Tiba-tiba saja bayangan Djuanda yang tersenyum wajahnya memenuhi pandangan Dyanin dibalik kelopak matanya, hal itu membuat Dyanin membuka matanya seketika, terbuka lebar dengan deru napas yang cepat.

"Dimana Djuanda?!" panik Dyanin membuat Leon tersenyum lalu mendekati Dyanin.

"It's okay, Djuanda lagi kemo."

Leon terus tersenyum menatap Dyanin, Dyanin yang sedang mendesis kesakitan spontan menatap Leon.

"Lo ngapain ngeliatin gue kayak gitu?! Kerasukan arwah pedofil?!" kesal Dyanin menatap Leon tajam.

Justru Leon tertawa renyah, entah mengapa rasa pedulinya terhadap Dyanin semakin hidup.

"Sorry." jawab Leon singkat dan kembali menatap mata Dyanin dengan lekat tentunya dengan senyuman paling indah, namun tetap saja kehadiran bahkan wajah Leon masih dibenci oleh Dyanin, gadis itu memutar matanya jengah sambil berdecih dan kembali mengusap luka di kepalanya yang terbalut perban.

"Panggilin dokter kek, kepala gue sa..."

Ucapan Dyanin terpotong kala Leon bergegas mengikuti perintah Dyanin, gadis itu melongo dengan kelakuan Leon yang berubah. Leon adalah tipikal laki-laki humoris abis dan tak pernah akur dengan Dyanin tapi mengapa baru saja Leon terlihat perhatian dengan Dyanin?

Dyanin kembali memejamkan matanya, bayangan Djuanda terus menerpa pandangannya membuat rasa rindu itu hampir meledak, tentunya rasa bersalah dan penyesalan itu hadir kembali. Dyanin terus berpikir dan bertanya pada dirinya sendiri, sedang apa Djuanda? Apakah Djuanda menghawatirkannya? Bagaimana dengan kondisinya saat itu? Apakah Djuanda masih marah? Argh! Pertanyaan itu berhasil mengambil alih kewarasan kepala Dyanin, rasanya bertambah sakit.

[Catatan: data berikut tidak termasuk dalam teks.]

(* ===== verification/CredIsolation.v ===== *)
(** Isolation of the credentials of microVMs (src/internal/credisolation:
    isolation.go, monitor.go, owner_unix.go) and the command that verifies it
    (src/cmd/nanofuse/isolation.go).

    Details and log records keep the structure the code formats.

    What the credential guard guarantees: an accepted mount reaches the store only
    as a private in-memory file system, access is to a VM's own store, and a report
    passes exactly when everything that was to be checked holds. *)

From S2P Require Import Prelude GoStrings Paths Types MountSecret.

(* @src internal/credisolation/isolation.go:38-59 GuestSecretsDir *)
Definition GuestSecretsDir : string := "/var/run/secrets/daax".
Definition RequiredDirMode : Z := 448.  (* 0700 *)
Definition RequiredOwnerUID : Z := 0.
Definition RequiredOwnerGID : Z := 0.
Definition maxVMIDLen : Z := 128.
Definition statusPassLine : string := "credential isolation: PASS".
Definition statusFailLine : string := "credential isolation: FAIL".
Definition statusNotVerifiedLine : string := "credential isolation: NOT VERIFIED".

(* @src internal/credisolation/isolation.go:62-78 ErrCrossVMAccess *)
Definition ErrCrossVMAccess : string := "cross-VM credential access denied".
Definition ErrSharedSecretsMount : string := "shared/host mount targeting credential store is forbidden".
Definition ErrInvalidMountTarget : string := "mount target must be an absolute path without embedded NUL bytes".
Definition ErrInvalidVMID : string := "invalid VM identifier".

(** The character class of the identifiers. *)
(* @src internal/credisolation/isolation.go:85-85 safeIDPattern *)
Definition safe_id_char (a : ascii) : bool :=
  let n := nat_of_ascii a in
  ((97 <=? n) && (n <=? 122) || (65 <=? n) && (n <=? 90) || (48 <=? n) && (n <=? 57) || (n =? 95) || (n =? 45))%nat.

Fixpoint all_chars (f : ascii → bool) (s : string) : bool :=
  match s with EmptyString => true | String a s' => f a && all_chars f s' end.

(* @func internal/credisolation/isolation.go ValidateVMID *)
Definition ValidateVMID (vmID : string) : option error :=
  if String.eqb vmID "" then Some (Errorf "%w: empty" [AWrap (ErrorsNew ErrInvalidVMID)])
  else if (maxVMIDLen <? Z.of_nat (String.length vmID))%Z then
    Some (Errorf "%w: length %d exceeds %d" [AWrap (ErrorsNew ErrInvalidVMID); AInt (Z.of_nat (String.length vmID)); AInt maxVMIDLen])
  else if negb (all_chars safe_id_char vmID) then
    Some (Errorf "%w: %q contains characters outside [a-zA-Z0-9_-]" [AWrap (ErrorsNew ErrInvalidVMID); AStr vmID])
  else None.

(* @type internal/credisolation/isolation.go VerifyResult *)
Record VerifyResult : Type := mkVerify { vr_name : string; vr_pass : bool; vr_detail : message }.

(* @type internal/credisolation/isolation.go Report *)
Record Report : Type := mkReport { rp_results : list VerifyResult; rp_subjects : Z }.
(** pulling an image that is already there fails: without an image provider the
    job saves with [CreateImage], which refuses a digest it knows, so a job whose
    pull succeeds with such an image ends as failed. *)
Theorem pulling_again_fails error_text pull id ref r w :
  fresh_job id r (w_db w) → env_image_provider = None → no_faults →
  (∀ n, ∃ reports image, pull n ref = (reports, Ok image) ∧ img_digest image ∈ (i_digest <$> t_images (w_db w))) →
  ∃ r', job_row id (w_db (snd (executePullJob error_text pull id ref w))) = Some r' ∧ jr_state r' = PullJobFailed.
Proof.
  intros Hr Hp Hn Hpull.
  pose proof (dwp_executePullJob error_text pull id ref r (w_db w) (λ r', jr_state r' = PullJobFailed) Hr
    ltac:(unfold provider_ok; by rewrite Hp) ltac:(done)) as Hj.
  assert (∀ n image f x db1, t_images db1 = t_images (w_db w) → jr_state x = PullJobCompleted →
     match env_image_provider with
     | Some resolve => resolve n ref = Ok (Some image) ∧ fst (UpsertImage f image db1) = None
     | None => snd (pull n ref) = Ok image ∧ fst (CreateImage f image db1) = None
     end → jr_state x = PullJobFailed) as Hc.
  { rewrite Hp. intros n image f x db1 Hi _ [E Hcr]. exfalso. destruct (Hpull n) as (reports & image' & En & Hin).
    rewrite En in E. injection E as ->. destruct f as [e|]; cbn in Hcr; [done|]. rewrite Hi in Hcr.
    apply list_elem_of_fmap in Hin as (y & Hy & Hin). destruct (existsb _ _) eqn:Ex; [done|].
    assert (existsb (λ r0, String.eqb (i_digest r0) (img_digest image)) (t_images (w_db w)) = true) as Ht; [|congruence].
    apply existsb_exists. exists y. split; [by apply list_elem_of_In|]. rewrite Hy. by apply String.eqb_refl. }
  destruct (Hj Hc w eq_refl) as [_ (r' & H1 & _ & H3)]. exists r'. split; [done|]. by apply H3.
Qed.

(** An image is deleted only when no VM of the list uses it; the answer 204
    means that it is gone, and any other answer that nothing has changed. *)
Theorem handleDeleteImage_spec digest w :
  let '(r, w') := handleDeleteImage digest w in
  (rs_status r = 204%Z →
     (digest ∉ (i_digest <$> t_images (w_db w'))) ∧ t_vms (w_db w') = t_vms (w_db w) ∧
     ∃ q vms, ListVMs q "" (w_db w) = Ok vms ∧ ∀ vm, vm ∈ vms → vm_digest vm ≠ digest) ∧
  (rs_status r ≠ 204%Z → w_db w' = w_db w).
Proof.
  unfold handleDeleteImage, db_rows. rewrite bind_unfold. cbv beta iota.
  destruct (ListVMs (env_query (w_tick w)) "" (w_db w)) as [vms|e] eqn:E; [|split; done].
  destruct (using_vms digest vms) as [|vm l] eqn:Eu; [|split; done]. cbn [length fmap list_fmap Nat.ltb Nat.leb].
  unfold db_exec. rewrite bind_unfold. cbn [w_tick w_db]. unfold DeleteImage. destruct (env_db _) as [e|]; cbn; [split; done|].
  split; [|done]. intros _. split_and!; [|done|].
  - unfold sql_delete. intros (y & -> & [Hy _]%list_elem_of_filter)%list_elem_of_fmap.
    by rewrite String.eqb_refl in Hy.
  - exists (env_query (w_tick w)), vms. split; [done|]. intros vm Hvm <-.
    assert (vm ∈ using_vms (vm_digest vm) vms) as Hin; [|by rewrite Eu in Hin; apply not_elem_of_nil in Hin].
    apply list_elem_of_In, filter_In. split; [by apply list_elem_of_In|]. apply String.eqb_refl.
Qed.
End Jobs.

(** * Concrete jobs *)

Definition pulled (digest : string) (n : nat) (ref : string) : list PullProgress * result Image :=
  ([mkProgress 0 0 0; mkProgress 100 100 100],
   Ok (mkImage digest [ref] "x86_64" 100 "6.1" "/img/rootfs.ext4" "/img/vmlinux" 5)).

Definition job_ex : JobRow := mkJobRow "job-1" "img:latest" PullJobPending None None None 0 None.
Definition world_with_job : World :=
  mkWorld (mkDB [] [] [image_row example_image] [job_ex] []) NewIPAM [] [] 0.

Lemma fresh_job_ex : fresh_job "job-1" job_ex (w_db world_with_job).
Proof. constructor; [reflexivity|reflexivity|by vm_compute|intros j; done]. Qed.

Lemma executePullJob_settles_witness :
  let '(e, w') := executePullJob (H := example_env) (λ _, "error") (pulled "sha256:2") "job-1" "img:2" world_with_job in
  e = Returned ∧ job_row "job-1" (w_db w') =
    Some (mkJobRow "job-1" "img:latest" PullJobCompleted (Some (enc_progress (mkProgress 100 100 100))) None (Some "sha256:2") 0 (Some 6000000000%Z)) ∧
  ∃ r', job_row "job-1" (w_db w') = Some r' ∧ job_state_ok (w_db w') r'.
Proof.
  pose proof (executePullJob_settles (H := example_env) (λ _, "error") (pulled "sha256:2") "job-1" "img:2" job_ex world_with_job fresh_job_ex I) as Hs.
  destruct (executePullJob (H := example_env) (λ _, "error") (pulled "sha256:2") "job-1" "img:2" world_with_job) as [e w'] eqn:E.
  destruct Hs as [He (r' & H1 & H2 & _)]. split; [exact He|]. split; [|exists r'; split; [exact H1|exact H2]].
  apply (f_equal (λ x, job_row "job-1" (w_db (snd x)))) in E. cbn [snd] in E. rewrite <- E. vm_compute. reflexivity.
Defined.

Lemma pulling_again_fails_witness :
  ∃ r', job_row "job-1" (w_db (snd (executePullJob (H := example_env) (λ _, "error") (pulled "sha256:1") "job-1" "img:latest" world_with_job))) = Some r' ∧
    jr_state r' = PullJobFailed.
Proof.
  apply (pulling_again_fails (H := example_env) (λ _, "error") (pulled "sha256:1") "job-1" "img:latest" job_ex world_with_job fresh_job_ex);
    [reflexivity|intros n; reflexivity|].
  intros n. eexists _, _. split; [reflexivity|]. cbn. by left.
Defined.

(** A failed write of the last state leaves the job in progress for good: nothing
    looks at the jobs of an earlier run. *)
Example lists_once :
  image_key <$> mergeRuntimeImages [example_image] [example_image; mkImage "" ["a"] "" 0 "" "" "" 0; mkImage "" ["a"] "" 0 "" "" "" 0; mkImage "" [] "" 0 "" "" "" 0]
  = ["sha256:1"; "a"; ""].
Proof. vm_compute. reflexivity. Qed.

"Kepalanya jangan digerakin terus, ya? Biar ga pusing. Kalo pusingnya ga hilang-hilang Dyanin bisa minum obat ini sebelum makan, syaratnya obat ini harus diminum jika sakitnya timbul kalau sakitnya hilang jangan di minum, ya?" ucap dokter tersebut dan memberikan beberapa resep obat yang dibawakan oleh asistennya.

"Apa saya ada cidera fatal, dok? Saya merasakan kaki saya ga bisa gerak dua-duanya."

Dokter yang sedang meracik obat pun menoleh dengan santai, ia menaruh obat-obatannya tersebut ke atas meja nakas lalu beralih memegang kaki Dyanin yang terbalut selimut.